Ladinices 1
- Vai à janela e diz-me que vês, Zé.
- Meia dúzia de sectários secretários de estadão, chefe.
- Usaste a máquina de calcular?
- Contei-os pelos dedos das 2 mãos.
- Que te faz tão perentório?
- O ar ágil e distinto, o tom pálido-febril da fácies, o ar alapardado, a forma desencantada de mirar a ponta dos sapatos de verniz, o cabelo desgrenhado, a decrepitude do fraque.
- Fá-los seguir pelo túnel até ao salão da mobilidade especial.
- Chegou a hora do pontapé nos fundilhos.
- Não te acompanho, Zé!
- Estava na hora de se irem embora, chefe.
- Idem!
- Recapitulando: dou-lhes a comenda, o despacho apologético da praxe, a carta de recomendação mailo cheque da rescisão.

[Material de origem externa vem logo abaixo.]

(* ===== verification/BmcInvariant.v ===== *)
(** * What every step of the bounded encoder keeps

    A state of the encoder is well formed when its names are fresh and every expression
    it holds mentions declared variables only ([wf]).  A step extends the declarations,
    the constraints and the violations, the latter by violations under the guard of the
    current block ([ext]).  [sound] says that of a step of the translation; it is proved
    for [translate_node] by going through its operations. *)

From S2P Require Import Prelude AyExpr BvArith AyBuild AyTry AyEncode Artifact Chc Bmc TrustIr F64 BmcExpr BmcOrder BmcTranslate.

Module BmcInvariant.
Import AyBuild AyTry AyEncode TrustIr BmcExpr BmcOrder BmcTranslate.

(** ** Names *)

(** Digits only *)
Lemma pretty_no_underscore (n : N) :
  Str.chars_all (fun d => negb (Ascii.eqb d "_"%char)) (pretty n) = true.
Proof.
  pose proof (Str.pretty_digits n) as D. induction (pretty n) as [|c s IH]; [done|]. cbn in D |- *.
  apply andb_true_iff in D as [D1 D2]. rewrite IH, andb_true_r by done.
  destruct (Ascii.eqb_spec c "_"%char) as [->|]; [by vm_compute in D1|done].
Qed.

(** The number at the end of a name determines nothing less than the number. *)
Lemma fresh_name_id (p q : string) (i j : N) :
  p +:+ "_" +:+ pretty i = q +:+ "_" +:+ pretty j -> i = j.
Proof.
  intros E.
  assert (R : forall p (i : N), Str.rsplit_once (p +:+ "_" +:+ pretty i) "_"%char = Some (p, pretty i)).
  { intros. apply (Str.rsplit_once_last p0). apply pretty_no_underscore. }
  pose proof (R p i) as A. rewrite E, R in A. injection A as _ A. by apply (inj pretty).
Qed.

(** ** Well-formed states *)

Section Invariant.
Context `{AyEncode}.

Notation State := FuncTranslator.

Definition declared (s : State) (n : string) : Prop := n ∈ map Chc.decl_name (t_decls s).
Definition scoped (s : State) (e : Expr) : Prop := forall n, occurs n e -> declared s n.

Record wf (s : State) : Prop := {
  wf_fresh : forall n, declared s n -> exists p i, n = p +:+ "_" +:+ pretty i /\ (i < next_sym_id s)%N;
  wf_once : NoDup (map Chc.decl_name (t_decls s));
  wf_values : forall v e, values s !! v = Some e -> scoped s e;
  wf_regions : forall v r, memory_regions s !! v = Some r -> scoped s (array r);
  wf_geps : forall v b e, gep_results s !! v = Some (b, e) -> scoped s e;
  wf_parts : forall v a b, ptr_parts s !! v = Some (a, b) -> scoped s a /\ scoped s b;
  wf_guard : scoped s (current_guard s);
  wf_constraints : forall c, c ∈ t_constraints s -> scoped s c;
  wf_violations : forall v, v ∈ t_violations s -> scoped s (Bmc.condition v);
}.

(** What a later state keeps *)
Record grows (s s' : State) : Prop := {
  grows_decls : t_decls s `prefix_of` t_decls s';
  grows_constraints : t_constraints s `prefix_of` t_constraints s';
  grows_violations : t_violations s `prefix_of` t_violations s';
  grows_ids : (next_sym_id s <= next_sym_id s')%N;
}.

(** A violation under a guard *)
Definition under (g : Expr) (v : Bmc.Violation) : Prop := exists c, Bmc.condition v = and_guard g c.

Record ext (s s' : State) : Prop := {
  ext_grows : grows s s';
  ext_guard : current_guard s' = current_guard s;
  ext_violations : exists vs, t_violations s' = t_violations s ++ vs /\ List.Forall (under (current_guard s)) vs;
}.

#[export] Instance grows_preorder : PreOrder grows.
Proof.
  split; [intros s; by split|]. intros s1 s2 s3 [D C V I] [D' C' V' I'].
  split; [by etrans..|lia].
Qed.

#[export] Instance ext_preorder : PreOrder ext.
Proof.
  split.
  - intros s. split; [done|done|]. exists []. rewrite app_nil_r. split; [done|constructor].
  - intros s1 s2 s3 [G1 E1 (v1 & V1 & U1)] [G2 E2 (v2 & V2 & U2)]. split; [by etrans|by rewrite E2|].
    exists (v1 ++ v2). rewrite V2, V1, app_assoc. split; [done|]. apply Forall_app. split; [done|].
    by rewrite <- E1.
Qed.

Lemma declared_grows s s' n : grows s s' -> declared s n -> declared s' n.
Proof.
  intros [[k E] _ _ _] D. unfold declared. rewrite E, map_app. apply elem_of_app. by left.
Qed.

Lemma scoped_grows s s' e : grows s s' -> scoped s e -> scoped s' e.
Proof. intros G S n O. by eapply declared_grows, S. Qed.

Lemma scoped_ext s s' e : ext s s' -> scoped s e -> scoped s' e.
Proof. intros [G _ _]. by apply scoped_grows. Qed.

(** The same declarations, the same scope *)
Lemma scoped_decls s s' e : t_decls s' = t_decls s -> scoped s e -> scoped s' e.
Proof. intros E S n O. unfold declared. rewrite E. by apply S. Qed.

Context `{!AySem} `{!AyEval} `{!AyEncodeEval}.

Lemma scoped_made s e es : made e es -> (forall c, c ∈ es -> scoped s c) -> scoped s e.
Proof. intros Md S n O. destruct (made_occurs e es n Md O) as (c & Hc & Oc). by apply (S c). Qed.

Lemma scoped_var s n sort : declared s n -> scoped s (expr_var n sort).
Proof.
  intros D m O. inversion O as [e V|e c Hc]; subst.
  - rewrite value_expr_var in V. by injection V as <-.
  - unfold children in Hc. rewrite value_expr_var in Hc. by apply elem_of_nil in Hc.
Qed.

Lemma scoped_and_guard s g c : scoped s g -> scoped s c -> scoped s (and_guard g c).
Proof.
  intros G C. unfold and_guard. destruct (expr_is_true g); [done|]. destruct (expr_is_true c); [done|].
  eapply scoped_made; [apply made_and|]. intros d. rewrite !elem_of_cons, elem_of_nil. by intros [->|[->|[]]].
Qed.

Lemma scoped_implied s g c : scoped s g -> scoped s c -> scoped s (implied_under_guard g c).
Proof.
  intros G C. unfold implied_under_guard. destruct (expr_is_true g); [done|].
  eapply scoped_made; [apply made_implies|]. intros d. rewrite !elem_of_cons, elem_of_nil. by intros [->|[->|[]]].
Qed.

(** ** The assignments *)

Lemma wf_new : wf FuncTranslator_new.
Proof.
  split; cbn; try (intros; by rewrite lookup_empty in *); try (intros ? Hn; by apply elem_of_nil in Hn).
  - constructor.
  - intros n O. exfalso. destruct (made_occurs _ _ n (made_bool true) O) as (c & Hc & _).
    by apply elem_of_nil in Hc.
Qed.

Lemma ext_declare s name sort : ext s (declare name sort s).
Proof.
  split; [split; cbn; [by eexists|done|done|lia]|done|].
  exists []. cbn. rewrite app_nil_r. split; [done|constructor].
Qed.

Lemma declared_declare s p sort :
  declared (declare (p +:+ "_" +:+ pretty (next_sym_id s)) sort s) (p +:+ "_" +:+ pretty (next_sym_id s)).
Proof. unfold declared. cbn. rewrite map_app. apply elem_of_app. right. by apply list_elem_of_here. Qed.

Lemma wf_declare s p sort : wf s -> wf (declare (p +:+ "_" +:+ pretty (next_sym_id s)) sort s).
Proof.
  intros W. set (name := p +:+ "_" +:+ pretty (next_sym_id s)). set (s' := declare name sort s).
  assert (X : ext s s') by apply ext_declare.
  assert (New : ~ declared s name).
  { intros D. destruct (wf_fresh s W name D) as (q & i & E & L). apply fresh_name_id in E. lia. }
  assert (L : forall e, scoped s e -> scoped s' e) by (intros e; by apply scoped_ext).
  destruct W as [F O V R G P Gd C Vi]. split.
  - intros n D. unfold declared, s' in D. cbn in D. rewrite map_app in D.
    apply elem_of_app in D as [D|D].
    + destruct (F n D) as (q & i & -> & Li). exists q, i. cbn. split; [done|lia].
    + apply list_elem_of_singleton in D as ->. exists p, (next_sym_id s). cbn. split; [done|lia].
  - unfold s'. cbn. rewrite map_app. apply NoDup_app. split; [done|]. split.
    + intros n D Hn. apply list_elem_of_singleton in Hn as ->. by apply New.
    + apply NoDup_singleton.
  - intros v e Hv. by apply L, (V v).
  - intros v r Hv. by apply L, (R v).
  - intros v b e Hv. by apply L, (G v b).
  - intros v a b Hv. destruct (P v a b Hv). split; by apply L.
  - by apply L.
  - intros c Hc. by apply L, C.
  - intros v Hv. by apply L, Vi.
Qed.

(** An assignment to one field leaves the others. *)
Ltac assign W := destruct W as [F O V R G P Gd C Vi]; split; try done; cbn.

Lemma wf_bind s v e : wf s -> scoped s e -> wf (bind_value v e s).
Proof.
  intros W S. assign W. intros v' e' Hv. apply lookup_insert_Some in Hv as [[_ <-]|[_ Hv]]; [done|by apply (V v')].
Qed.

Lemma wf_constrain s c : wf s -> scoped s c -> wf (constrain c s).
Proof.
  intros W S. assign W. intros d [Hd|Hd]%elem_of_app; [by apply C|]. by apply list_elem_of_singleton in Hd as ->.
Qed.

Lemma wf_push s v : wf s -> scoped s (Bmc.condition v) -> wf (push_violation v s).
Proof.
  intros W S. assign W. intros d [Hd|Hd]%elem_of_app; [by apply Vi|]. by apply list_elem_of_singleton in Hd as ->.
Qed.

Lemma wf_region s p r : wf s -> scoped s (array r) -> wf (set_region p r s).
Proof.
  intros W S. assign W. intros v r' Hv. apply lookup_insert_Some in Hv as [[_ <-]|[_ Hv]]; [done|by apply (R v)].
Qed.

Lemma wf_gep s p b e : wf s -> scoped s e -> wf (set_gep p b e s).
Proof.
  intros W S. assign W. intros v b' e' Hv.
  apply lookup_insert_Some in Hv as [[_ [= _ <-]]|[_ Hv]]; [done|by apply (G v b')].
Qed.

Lemma wf_set_parts s p a b : wf s -> scoped s a -> scoped s b -> wf (set_parts p (a, b) s).
Proof.
  intros W A B. assign W. intros v a' b' Hv.
  apply lookup_insert_Some in Hv as [[_ [= <- <-]]|[_ Hv]]; [done|by apply (P v)].
Qed.

Lemma wf_set_guard s g : wf s -> scoped s g -> wf (set_guard g s).
Proof. intros W S. assign W. Qed.

(** An assignment that keeps declarations, violations and the guard *)
Lemma ext_same s s' : t_decls s' = t_decls s -> t_constraints s `prefix_of` t_constraints s' ->
  t_violations s' = t_violations s -> next_sym_id s' = next_sym_id s -> current_guard s' = current_guard s ->
  ext s s'.
Proof.
  intros D C V I G. split; [split|done|].
  - by rewrite D.
  - done.
  - by rewrite V.
  - lia.
  - exists []. rewrite V, app_nil_r. split; [done|constructor].
Qed.

Lemma ext_push s v : under (current_guard s) v -> ext s (push_violation v s).
Proof.
  intros U. split; [split; cbn; [done|done|by eexists|lia]|done|].
  exists [v]. split; [done|]. by constructor.
Qed.

(** ** Steps *)

Definition sound {A} (Q : State -> A -> Prop) (m : M A) (s : State) : Prop :=
  forall a s', m s = Some (a, s') -> wf s -> wf s' /\ ext s s' /\ Q s' a.

Definition any {A} (s : State) (a : A) : Prop := True.

Lemma sound_ret {A} (Q : State -> A -> Prop) a s : (wf s -> Q s a) -> sound Q (mret a) s.
Proof. intros HQ b s' [= <- <-] W. split; [done|]. split; [done|by apply HQ]. Qed.

Lemma sound_bind {A B} (R : State -> A -> Prop) (Q : State -> B -> Prop) m k s :
  sound R m s -> (forall a s', wf s' -> ext s s' -> R s' a -> sound Q (k a) s') -> sound Q (m ≫= k) s.
Proof.
  intros Hm Hk b s' E W. unfold mbind, M_bind in E. cbn in E.
  destruct (m s) as [[a s1]|] eqn:Em; [|done]. cbn in E.
  destruct (Hm a s1 Em W) as (W1 & X1 & R1). destruct (Hk a s1 W1 X1 R1 b s' E W1) as (W2 & X2 & Q2).
  split; [done|]. split; [by etrans|done].
Qed.

Lemma sound_gets {A B} (f : State -> A) (Q : State -> B -> Prop) k s :
  sound Q (k (f s)) s -> sound Q (gets f ≫= k) s.
Proof. intros Hk b s' E W. by apply Hk. Qed.

Lemma sound_lift {A B} (o : option A) (Q : State -> B -> Prop) k s :
  (forall a, o = Some a -> sound Q (k a) s) -> sound Q (lift o ≫= k) s.
Proof. intros Hk b s' E W. unfold mbind, M_bind, lift in E. cbn in E. destruct o as [a|]; [|done]. by apply (Hk a). Qed.

Lemma sound_modify (Q : State -> unit -> Prop) f s :
  (wf s -> wf (f s) /\ ext s (f s) /\ Q (f s) tt) -> sound Q (modify f) s.
Proof. intros Hf b s' [= <- <-] W. by apply Hf. Qed.

Lemma sound_weaken {A} (Q R : State -> A -> Prop) m s :
  sound Q m s -> (forall a s', wf s' -> ext s s' -> Q s' a -> R s' a) -> sound R m s.
Proof.
  intros Hm HQ a s' E W. destruct (Hm a s' E W) as (W' & X & Qa). split; [done|]. split; [done|by apply HQ].
Qed.

Lemma sound_any {A} (Q : State -> A -> Prop) m s : sound Q m s -> sound any m s.
Proof. intros Hm. by eapply sound_weaken. Qed.

End Invariant.

(** A builder of scoped operands is scoped. *)
Ltac scope :=
  match goal with
  | H : scoped ?s ?e |- scoped ?s ?e => exact H
  | |- scoped _ (and_guard _ _) => apply scoped_and_guard; scope
  | |- scoped _ (implied_under_guard _ _) => apply scoped_implied; scope
  | |- scoped _ (expr_var _ _) => apply scoped_var; done
  | |- scoped ?s (current_guard ?s) => apply wf_guard; assumption
  | |- scoped _ _ =>
      eapply scoped_made; [first [eassumption|constructor; fail|econstructor; eassumption]|];
      let c := fresh "c" in let Hc := fresh "Hc" in
      intros c Hc; repeat (apply elem_of_cons in Hc as [->|Hc]; [scope|]); by apply elem_of_nil in Hc
  | |- any _ _ => exact I
  | |- _ => done
  end.

End BmcInvariant.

- Depois vais à sala de espera e trazes 8 dos adiantados da lista de espera. Não os quero caolhos ou catracegos, patas-chocas pode ser, do melhorzinho que a deus aprouve.
- Os nomes já cá cantam, chefe.
- Que tenham paciência os sobrantes, palpita-me que ainda esta semana possa haver novidades, andam uns quantos a tentar fazer-me ninho atrás da orelha.
- Os despachos de nomeação e do discurso da tomada de posse dos novos secretários estão prontos a serem servidos, chefe!
- Os currículos?
- Tudo redesenhado, não quero que lhe falte nada, chefe.
- Não quero mais falatório e episódios picarescos por conta, Zé!
- Mal da traça, dá e passa, chefe…
(Ao fundo ouve-se melopeias de sempre, num vinil de Max riscado, com destaque para «A mula da cooperativa» e o «Magala».)